D’autre part, selon une étude de l’INSEE du mois d’août 2015, grâce aux réformes adoptées depuis plus de 20 ans, la part des dépenses de retraites dans le PIB devrait baisser de manière significative entre 2013 et 2060 (- 2,6 points). Le COR confirme cette tendance et l’INSEE le traduit dans le cynisme par – je cite - : « La France se trouverait ainsi dans une position relativement favorable par rapport à ses partenaires européens pour faire face au vieillissement de sa population ».

Mais ces perspectives ne satisfont pas leur appétit. Ainsi leurs experts, notamment la présidente du Comité de Suivi des Retraites, réfléchissent à de nouveaux modes de sous indexation des pensions : sur le salaire moyen diminué de 1,5% ou sur le salaire moyen diminué de la croissance du ratio retraités/actifs (on voit bien l’effet pervers).

Donc des idées néfastes et injustes, il n’en manque pas ! Du fait de l’indexation des pensions sur l’inflation et non plus sur les salaires, le niveau de vie relatif des retraités va encore baisser et la pension nette moyenne, en incluant les prélèvements sociaux, baissera aussi, que ce soit pour le public ou le privé, ce qui augure d’un décrochage du niveau de vie moyen des retraités par rapport à celui des actifs.

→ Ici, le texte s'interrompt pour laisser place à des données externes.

(** The job is cancelled while it runs; time passes. *)
Definition cancelled_run : list event :=
  started ++ [Spawn (ERequest (job_request "job-a" "cancel" "")); Finish 4].

Definition busy_heartbeat : Request := heartbeat_request "{'job_id': 'job-a'}".

Lemma finished_job_is_abandoned_witness :
  (exec (handleHeartbeat busy_heartbeat "runner-1")
    (world (play [Tick 5000000] (play cancelled_run boot)))).1 =
  mkResponse 200 (BodyHeartbeat "ok" true).
Proof.
  apply (finished_job_is_abandoned RedisQueue_impl CapabilityScheduler cfg heartbeat redis_view boot
    (play cancelled_run boot) (play [Tick 5000000] (play cancelled_run boot)) "job-a" "runner-1"
    (job_of (moment cancelled_run) "job-a") busy_heartbeat);
    [apply gmap_redis_queue|apply boot_initial|apply play_reachable|apply play_reachable|found|found
    |found| |found|done].
  exists (runner_row (world (play [Tick 5000000] (play cancelled_run boot))) "runner-1"). found.
Defined.

Lemma cancel_correct_witness :
  let w := moment started in
  let '(resp, w') := exec (handleCancelJob "job-a") w in
  match db_jobs (w_db w) !! "job-a" with
  | None => resp = mkResponse 404 (BodyError "job not found") ∧ w' = w
  | Some row =>
      if Terminal (job_status row) then rs_code resp = 409%Z ∧ w' = w
      else
        resp = mkResponse 200 (BodyFields [("status", "CANCELLED")]) ∧ good (w_db w') ∧
        db_jobs (w_db w') = <["job-a" := cancelled (w_db w) row]> (db_jobs (w_db w)) ∧
        (∀ r rrow, j_RunnerID (jr_job row) = Some r → db_runners (w_db w) !! r = Some rrow →
           db_runners (w_db w') !! r = Some (release rrow))
  end.
Proof. apply cancel_correct; [found|good_moment]. Defined.

Lemma list_returns_newest_witness :
  ∃ listed rest,
    (exec (handleListJobs (request [] [] "")) (moment queued)).1 = mkResponse 200 (BodyJobs listed) ∧
    length listed ≤ 500 ∧
    listed ++ rest ≡ₚ (jr_job ∘ snd) <$> map_to_list (db_jobs (w_db (moment queued))) ∧
    StronglySorted created_desc listed ∧
    ∀ j j', j ∈ listed → j' ∈ rest → created_desc j j'.
Proof. apply list_returns_newest. found. Defined.

(** ** The whole system *)

Lemma one_unfinished_job_per_commit_witness : "job-a" = "job-a".
Proof.
  apply (one_unfinished_job_per_commit RedisQueue_impl CapabilityScheduler cfg heartbeat redis_view boot
    (play started boot) "job-a" "job-a" (job_of (moment started) "job-a")
    (job_of (moment started) "job-a"));
    [apply gmap_redis_queue|apply boot_initial|apply play_reachable|found..].
Defined.

Lemma jobs_only_move_forward_witness :
  let s1 := play queued boot in
  (∀ s id row', sys_step RedisQueue_impl CapabilityScheduler cfg heartbeat s1 s →
     db_jobs (w_db (world s)) !! id = Some row' →
     match db_jobs (w_db (world s1)) !! id with
     | None => job_status row' = JobQueued
     | Some row => job_status row' = job_status row ∨ job_step (job_status row) (job_status row')
     end) ∧
  (∀ id row, db_jobs (w_db (world s1)) !! id = Some row →
     ∃ row', db_jobs (w_db (world (play half_finished s1))) !! id = Some row' ∧
       (job_status row = JobSuccess ∨ job_status row = JobFailed ∨ job_status row = JobCancelled →
        jr_job row' = jr_job row) ∧
       job_identity (jr_job row') = job_identity (jr_job row) ∧
       (j_Attempts (jr_job row) ≤ j_Attempts (jr_job row'))%Z ∧
       ∃ tail, jr_logs row' = jr_logs row +:+ tail).
Proof.
  apply (jobs_only_move_forward RedisQueue_impl CapabilityScheduler cfg heartbeat redis_view boot
    (play queued boot));
    [apply gmap_redis_queue|apply boot_initial|apply play_reachable|apply play_reachable].
Defined.

Lemma rows_are_consistent_witness :
  let db := w_db (moment given_another) in
  (∀ id row, db_jobs db !! id = Some row →
     j_ID (jr_job row) = id ∧ job_wf (db_runners db) (jr_job row)) ∧
  (∀ r rrow, db_runners db !! r = Some rrow →
     r_ID (rr_runner rrow) = r ∧ runner_wf (rr_runner rrow)).
Proof.
  apply (rows_are_consistent RedisQueue_impl CapabilityScheduler cfg heartbeat redis_view boot
    (play given_another boot)); [apply gmap_redis_queue|apply boot_initial|apply play_reachable].
Defined.

(** A run whose runner falls silent, and another that finishes. *)
Lemma operations_keep_agreement_witness :
  let db := w_db (exec (run_operations RedisQueue_impl
    [OMethod (MAssign "job-a" "runner-1"); OMethod (MStart "job-a"); OReap 0; OMethod (MHeartbeat "runner-1");
     OMethod (MAssign "job-a" "runner-1"); OMethod (MStart "job-a"); OMethod (MAppend "job-a" 1 "hi")])
    (moment queued)).2 in
  db_wf db ∧
  (∀ id row r, db_jobs db !! id = Some row → j_RunnerID (jr_job row) = Some r →
     (job_status row = JobAssigned ∨ job_status row = JobRunning) →
     ∃ rrow, db_runners db !! r = Some rrow ∧ r_Status (rr_runner rrow) = RunnerBusy ∧
       r_CurrentJobID (rr_runner rrow) = Some id) ∧
  (∀ r rrow, db_runners db !! r = Some rrow → r_Status (rr_runner rrow) = RunnerBusy →
     ∃ id row, r_CurrentJobID (rr_runner rrow) = Some id ∧ db_jobs db !! id = Some row ∧
       j_RunnerID (jr_job row) = Some r ∧ (job_status row = JobAssigned ∨ job_status row = JobRunning)).
Proof.
  apply (operations_keep_agreement RedisQueue_impl redis_view).
  - apply gmap_redis_queue.
  - repeat constructor.
  - reflexivity.
  - good_moment.
  - found.
Defined.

Cela nous concerne tous, actifs et retraités, car en chaque actif se cache un futur retraité qui s’ignore ou qui feint de s’ignorer.

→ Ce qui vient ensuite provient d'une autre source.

Lemma push_is_built_witness :
  let w := moment before_push in
  let w2 := (exec (serve heartbeat 1) (exec (serve_http Scenario.cfg github_push) w).2).2 in
  let '(how, m) := go (run_loop runner_settings yaml_jobs id "runner-1" Scenario.token 1) (mkMachine w2 empty_book [] []) in
  how = Returned ∧
  (∃ req, m_runs m = [(req, Ok (mkExecResult 0 false))] ∧ er_JobID req = job_id w ∧ er_CommitSHA req = sha_a ∧
     sj_Commands (er_Spec req) = ["go test ./..."]) ∧
  (∃ row, db_jobs (w_db (m_world m)) !! job_id w = Some row ∧ completed_with (mkExecResult 0 false) row) ∧
  (∃ rrow', db_runners (w_db (m_world m)) !! "runner-1" = Some rrow' ∧ r_Status (rr_runner rrow') = RunnerIdle ∧
     r_CurrentJobID (rr_runner rrow') = None).
Proof.
  apply (push_is_built RedisQueue_impl redis_view CapabilityScheduler Scenario.cfg heartbeat runner_settings "runner-1"
    Scenario.token (λ _, 0%Z) id "" fine_host green_container yaml_jobs github_push event_a (moment before_push) builder
    "/tmp/forgerun-job-a" "jobs" {[ "test" := go_step ]} go_step (mkExecResult 0 false)).
  - apply _.
  - apply _.
  - intros _. apply Z.divide_0_r.
  - found.
  - found.
  - good_moment.
  - apply moment_typed.
  - split; reflexivity.
  - apply github_push_new.
  - split; found.
  - apply builder_is_the_runner.
  - plain_ok.
  - assert (job_id (moment before_push) = "job-a") as -> by found. plain_ok.
  - split; [by vm_compute|found].
  - by vm_compute.
  - apply push_works.
Defined.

La FSU revendique une indexation des pensions sur les salaires, ce qui signifie un droit à pension comme rémunération continuée du travail salarié.

Par ailleurs, on sait que bien d’autres mesures régressives pour plomber le pouvoir d’achat des retraités sont dans les tiroirs. Le MEDEF ne manque pas d’idées, il cible notamment les retraites complémentaires et cherche à imposer un abattement en cas de départ avant l’âge de 65 ans. Le COR réfléchit à une remise en cause de la pension de réversion. Le calcul de la CSG évolue dans le mauvais sens pour les retraités. Et puis, il y a des mesures qui impactent aussi bien les retraités que les actifs. Les liens sont forts entre nous et bon nombre de revendications nous concernent toutes et tous.

Citons quelques sujets de préoccupation communs : avec la restriction des dépenses sociales, l’accès aux soins est de plus en plus problématique et l’hôpital public est sacrifié, les mutuelles augmentent leur coût, les dépenses contraintes telles que logement, transport, électricité,..., l’augmentation de la TVA, les services publics en perdition,… sont autant de combats à mener ensemble, actifs et retraités.

Enfin, verrons-nous un jour la loi d’adaptation de la société au vieillissement entrer en vigueur avec une prise en charge de la perte d’autonomie par la Sécurité Sociale ? De report en report, jusqu’où nous emmène-t-on ? Nous devrons nous battre pour que les restes à charge soient réduits au maximum, que l’accueil en EHPAD soit financé et que les aidants soient mieux soutenus.

Parmi les 16 millions de retraités, beaucoup trop sont victimes d’une politique inégalitaire au service de la minorité privilégiée qui ne cesse de « se servir » en accaparant une part toujours plus grande des richesses produites par l’ensemble de la société. Les retraités, garants du lien social, ne sont pas des citoyens de seconde zone. Nos revendications ne sont pas irréalistes car les richesses existent pour pouvoir financer nos demandes. De l’argent, il y en a, bien plus qu’en 1945 lors de la création de la Sécurité Sociale. Assez de cette austérité qui ne touche que les salariés, les retraités et les sans-emploi. Assez de cette austérité génératrice de chômage des jeunes et des séniors. L’austérité n’est pas la solution, elle est le problème ! Assez d’impunité en faveur de tous ces grands patrons et magnats de la finance qui nous spolient des gains des richesses produites.

La politique menée remet en cause notre modèle social assis sur l’égalité, la justice et la solidarité. La situation et la raison appellent à l’action. Aujourd’hui est une étape. Soyons prêts à nous rassembler à nouveau, nous ferons tout pour être plus unis et plus nombreux.